--- Data excerpts ---

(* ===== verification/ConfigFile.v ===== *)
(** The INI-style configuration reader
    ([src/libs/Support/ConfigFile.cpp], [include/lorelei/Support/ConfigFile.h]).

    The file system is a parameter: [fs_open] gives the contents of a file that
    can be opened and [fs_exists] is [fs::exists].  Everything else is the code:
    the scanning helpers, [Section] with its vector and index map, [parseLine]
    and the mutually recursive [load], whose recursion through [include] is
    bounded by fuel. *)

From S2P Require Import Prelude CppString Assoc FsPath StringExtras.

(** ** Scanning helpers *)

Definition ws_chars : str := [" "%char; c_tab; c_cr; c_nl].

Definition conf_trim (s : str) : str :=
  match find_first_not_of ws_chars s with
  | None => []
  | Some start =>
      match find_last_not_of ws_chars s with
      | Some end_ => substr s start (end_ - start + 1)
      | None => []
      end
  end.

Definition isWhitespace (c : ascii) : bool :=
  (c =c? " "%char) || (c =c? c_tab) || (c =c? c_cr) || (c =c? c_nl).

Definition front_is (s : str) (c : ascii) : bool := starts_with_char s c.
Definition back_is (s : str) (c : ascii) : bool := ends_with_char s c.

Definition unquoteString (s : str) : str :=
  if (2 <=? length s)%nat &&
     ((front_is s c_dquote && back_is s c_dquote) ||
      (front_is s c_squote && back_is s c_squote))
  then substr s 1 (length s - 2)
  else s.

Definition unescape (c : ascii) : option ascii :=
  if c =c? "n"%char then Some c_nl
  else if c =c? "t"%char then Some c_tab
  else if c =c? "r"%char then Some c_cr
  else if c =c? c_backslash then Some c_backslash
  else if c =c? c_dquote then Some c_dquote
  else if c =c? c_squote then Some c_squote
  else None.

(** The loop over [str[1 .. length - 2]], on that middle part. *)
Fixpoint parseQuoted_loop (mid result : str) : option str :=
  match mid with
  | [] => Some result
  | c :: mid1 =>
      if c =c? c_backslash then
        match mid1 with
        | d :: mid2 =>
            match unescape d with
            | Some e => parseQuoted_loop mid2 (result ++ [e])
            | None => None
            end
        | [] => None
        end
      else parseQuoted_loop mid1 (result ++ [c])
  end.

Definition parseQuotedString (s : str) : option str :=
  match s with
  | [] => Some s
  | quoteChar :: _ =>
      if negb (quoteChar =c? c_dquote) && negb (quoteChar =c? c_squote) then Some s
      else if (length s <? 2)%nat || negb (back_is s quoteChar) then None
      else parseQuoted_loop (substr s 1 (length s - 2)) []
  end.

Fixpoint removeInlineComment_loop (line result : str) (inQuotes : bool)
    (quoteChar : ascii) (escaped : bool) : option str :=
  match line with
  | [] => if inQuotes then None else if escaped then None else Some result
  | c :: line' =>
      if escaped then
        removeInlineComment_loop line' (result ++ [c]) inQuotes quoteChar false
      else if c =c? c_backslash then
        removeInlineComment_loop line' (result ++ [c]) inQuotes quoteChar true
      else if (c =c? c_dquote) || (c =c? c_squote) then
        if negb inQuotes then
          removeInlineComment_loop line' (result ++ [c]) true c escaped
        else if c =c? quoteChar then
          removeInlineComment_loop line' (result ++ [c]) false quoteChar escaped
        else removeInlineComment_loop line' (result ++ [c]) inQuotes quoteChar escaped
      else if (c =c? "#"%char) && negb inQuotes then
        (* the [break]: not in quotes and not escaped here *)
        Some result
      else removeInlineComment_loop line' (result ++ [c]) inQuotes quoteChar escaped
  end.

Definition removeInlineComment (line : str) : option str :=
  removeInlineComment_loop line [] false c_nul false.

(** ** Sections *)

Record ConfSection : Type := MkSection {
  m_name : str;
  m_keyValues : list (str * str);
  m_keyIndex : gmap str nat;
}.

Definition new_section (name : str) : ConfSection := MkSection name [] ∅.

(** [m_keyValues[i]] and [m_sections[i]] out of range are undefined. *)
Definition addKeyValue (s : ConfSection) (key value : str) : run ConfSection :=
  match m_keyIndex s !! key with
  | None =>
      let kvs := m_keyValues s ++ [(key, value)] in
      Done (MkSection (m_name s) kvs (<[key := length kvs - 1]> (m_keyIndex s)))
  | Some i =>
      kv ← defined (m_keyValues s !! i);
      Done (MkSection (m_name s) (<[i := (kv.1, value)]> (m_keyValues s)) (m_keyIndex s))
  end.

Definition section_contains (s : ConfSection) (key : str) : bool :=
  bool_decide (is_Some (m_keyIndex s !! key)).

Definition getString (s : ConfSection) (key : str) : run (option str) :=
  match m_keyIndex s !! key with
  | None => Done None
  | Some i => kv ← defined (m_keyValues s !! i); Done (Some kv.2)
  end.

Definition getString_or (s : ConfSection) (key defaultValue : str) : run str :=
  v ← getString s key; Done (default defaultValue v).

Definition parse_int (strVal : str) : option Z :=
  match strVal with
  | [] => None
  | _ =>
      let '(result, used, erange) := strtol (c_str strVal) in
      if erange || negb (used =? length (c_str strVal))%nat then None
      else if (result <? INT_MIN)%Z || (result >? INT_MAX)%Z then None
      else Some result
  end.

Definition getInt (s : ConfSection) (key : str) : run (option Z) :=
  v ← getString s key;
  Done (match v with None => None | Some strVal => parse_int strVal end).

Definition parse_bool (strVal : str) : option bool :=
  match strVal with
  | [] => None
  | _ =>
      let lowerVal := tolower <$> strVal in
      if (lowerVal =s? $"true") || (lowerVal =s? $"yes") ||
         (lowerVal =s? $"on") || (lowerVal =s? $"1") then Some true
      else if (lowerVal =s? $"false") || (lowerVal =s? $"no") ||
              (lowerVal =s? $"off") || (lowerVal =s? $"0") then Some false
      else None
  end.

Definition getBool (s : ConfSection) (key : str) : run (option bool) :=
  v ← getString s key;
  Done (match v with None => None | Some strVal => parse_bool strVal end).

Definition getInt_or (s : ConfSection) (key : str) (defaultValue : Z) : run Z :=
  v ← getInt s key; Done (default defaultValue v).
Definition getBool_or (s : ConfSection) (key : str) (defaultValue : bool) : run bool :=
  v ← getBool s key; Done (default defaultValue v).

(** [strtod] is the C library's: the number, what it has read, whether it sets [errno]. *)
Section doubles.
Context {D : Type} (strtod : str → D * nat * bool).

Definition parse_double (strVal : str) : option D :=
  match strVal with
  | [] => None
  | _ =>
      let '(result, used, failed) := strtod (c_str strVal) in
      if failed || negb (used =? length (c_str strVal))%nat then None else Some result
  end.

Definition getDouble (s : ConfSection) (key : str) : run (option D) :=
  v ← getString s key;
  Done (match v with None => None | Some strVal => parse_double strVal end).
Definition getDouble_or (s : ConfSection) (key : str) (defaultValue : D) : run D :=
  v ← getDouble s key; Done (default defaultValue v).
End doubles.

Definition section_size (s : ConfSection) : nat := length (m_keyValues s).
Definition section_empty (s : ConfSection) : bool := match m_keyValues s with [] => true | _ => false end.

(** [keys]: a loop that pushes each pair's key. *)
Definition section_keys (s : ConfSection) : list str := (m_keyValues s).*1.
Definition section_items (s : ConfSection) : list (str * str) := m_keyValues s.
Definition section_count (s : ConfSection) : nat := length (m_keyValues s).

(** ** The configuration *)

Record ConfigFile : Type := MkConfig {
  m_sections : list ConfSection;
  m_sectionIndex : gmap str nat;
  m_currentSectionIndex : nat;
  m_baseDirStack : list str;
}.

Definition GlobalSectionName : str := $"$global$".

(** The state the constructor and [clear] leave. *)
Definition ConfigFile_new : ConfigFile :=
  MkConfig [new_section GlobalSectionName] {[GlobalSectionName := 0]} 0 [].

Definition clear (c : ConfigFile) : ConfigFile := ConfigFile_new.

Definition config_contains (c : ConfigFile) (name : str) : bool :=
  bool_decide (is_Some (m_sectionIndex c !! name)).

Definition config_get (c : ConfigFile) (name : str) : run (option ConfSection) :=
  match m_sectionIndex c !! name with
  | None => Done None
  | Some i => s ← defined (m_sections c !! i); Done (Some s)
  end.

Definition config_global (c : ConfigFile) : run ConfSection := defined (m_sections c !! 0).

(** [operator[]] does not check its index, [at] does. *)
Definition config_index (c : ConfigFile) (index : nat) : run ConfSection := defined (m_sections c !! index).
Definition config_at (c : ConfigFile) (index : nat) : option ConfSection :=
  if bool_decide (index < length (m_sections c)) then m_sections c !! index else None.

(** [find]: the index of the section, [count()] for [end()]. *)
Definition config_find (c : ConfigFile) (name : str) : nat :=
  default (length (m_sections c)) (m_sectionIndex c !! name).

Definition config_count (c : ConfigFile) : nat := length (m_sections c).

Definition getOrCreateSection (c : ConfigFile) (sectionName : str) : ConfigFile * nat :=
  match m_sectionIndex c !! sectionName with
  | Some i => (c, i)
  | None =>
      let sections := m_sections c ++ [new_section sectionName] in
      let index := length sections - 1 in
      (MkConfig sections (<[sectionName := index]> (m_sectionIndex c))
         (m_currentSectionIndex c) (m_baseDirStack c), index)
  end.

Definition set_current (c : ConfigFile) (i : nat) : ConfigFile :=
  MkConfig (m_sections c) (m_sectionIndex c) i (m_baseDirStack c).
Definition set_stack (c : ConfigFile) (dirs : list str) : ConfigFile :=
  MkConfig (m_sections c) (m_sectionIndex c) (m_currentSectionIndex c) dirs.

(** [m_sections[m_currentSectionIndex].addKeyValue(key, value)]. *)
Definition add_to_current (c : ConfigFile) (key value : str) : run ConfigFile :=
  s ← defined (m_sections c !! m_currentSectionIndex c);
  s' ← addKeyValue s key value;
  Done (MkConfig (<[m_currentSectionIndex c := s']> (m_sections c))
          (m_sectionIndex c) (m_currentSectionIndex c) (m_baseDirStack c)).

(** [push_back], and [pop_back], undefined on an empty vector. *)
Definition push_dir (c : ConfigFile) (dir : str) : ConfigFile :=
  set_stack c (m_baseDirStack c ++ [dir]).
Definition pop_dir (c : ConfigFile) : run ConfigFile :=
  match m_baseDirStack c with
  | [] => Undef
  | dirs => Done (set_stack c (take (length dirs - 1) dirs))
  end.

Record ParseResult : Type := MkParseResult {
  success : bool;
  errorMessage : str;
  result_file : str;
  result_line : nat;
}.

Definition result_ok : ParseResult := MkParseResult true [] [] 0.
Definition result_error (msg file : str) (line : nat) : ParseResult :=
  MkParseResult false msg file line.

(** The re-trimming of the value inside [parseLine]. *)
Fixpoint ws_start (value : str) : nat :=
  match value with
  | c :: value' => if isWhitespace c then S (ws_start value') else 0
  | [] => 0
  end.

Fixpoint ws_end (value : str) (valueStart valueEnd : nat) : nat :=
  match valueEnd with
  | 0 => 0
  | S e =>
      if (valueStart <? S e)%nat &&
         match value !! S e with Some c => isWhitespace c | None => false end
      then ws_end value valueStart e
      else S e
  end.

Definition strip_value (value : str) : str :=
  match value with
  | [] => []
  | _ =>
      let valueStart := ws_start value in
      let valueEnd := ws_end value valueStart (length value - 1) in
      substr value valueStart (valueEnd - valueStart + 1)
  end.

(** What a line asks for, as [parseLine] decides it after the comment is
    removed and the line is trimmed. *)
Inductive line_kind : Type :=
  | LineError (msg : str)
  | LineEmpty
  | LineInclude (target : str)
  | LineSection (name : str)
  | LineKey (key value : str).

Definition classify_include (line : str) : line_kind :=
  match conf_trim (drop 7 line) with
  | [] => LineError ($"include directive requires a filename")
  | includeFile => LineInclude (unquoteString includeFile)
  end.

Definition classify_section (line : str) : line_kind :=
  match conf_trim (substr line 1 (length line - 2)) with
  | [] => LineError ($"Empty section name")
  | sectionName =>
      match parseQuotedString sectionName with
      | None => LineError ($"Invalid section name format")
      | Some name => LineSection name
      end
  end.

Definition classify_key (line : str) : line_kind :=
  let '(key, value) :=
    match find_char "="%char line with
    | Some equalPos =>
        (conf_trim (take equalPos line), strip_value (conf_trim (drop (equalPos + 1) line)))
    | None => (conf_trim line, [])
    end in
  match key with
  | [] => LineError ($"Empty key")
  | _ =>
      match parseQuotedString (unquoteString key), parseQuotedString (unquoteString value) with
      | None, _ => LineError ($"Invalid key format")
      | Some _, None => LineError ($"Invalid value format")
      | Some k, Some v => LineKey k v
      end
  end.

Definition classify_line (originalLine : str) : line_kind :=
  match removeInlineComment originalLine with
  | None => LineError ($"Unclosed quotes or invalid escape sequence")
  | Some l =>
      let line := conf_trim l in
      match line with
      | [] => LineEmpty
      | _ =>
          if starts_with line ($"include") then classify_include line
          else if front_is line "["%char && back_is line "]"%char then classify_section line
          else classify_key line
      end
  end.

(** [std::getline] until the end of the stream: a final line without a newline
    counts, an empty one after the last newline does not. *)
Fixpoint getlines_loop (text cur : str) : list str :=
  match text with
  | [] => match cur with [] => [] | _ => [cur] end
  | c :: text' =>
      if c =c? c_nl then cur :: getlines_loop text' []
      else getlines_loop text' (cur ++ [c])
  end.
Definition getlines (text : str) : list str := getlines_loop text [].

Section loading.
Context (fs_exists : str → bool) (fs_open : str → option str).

---

▸ Your goal
Reproduce, word for word and in full, only the lines above that start at the line with "- start + 1)" and run through the line with "Definition unquoteString (s", both ends included.

▸ Reply
      | Some end_ => substr s start (end_ - start + 1)
      | None => []
      end
  end.

Definition isWhitespace (c : ascii) : bool :=
  (c =c? " "%char) || (c =c? c_tab) || (c =c? c_cr) || (c =c? c_nl).

Definition front_is (s : str) (c : ascii) : bool := starts_with_char s c.
Definition back_is (s : str) (c : ascii) : bool := ends_with_char s c.

Definition unquoteString (s : str) : str :=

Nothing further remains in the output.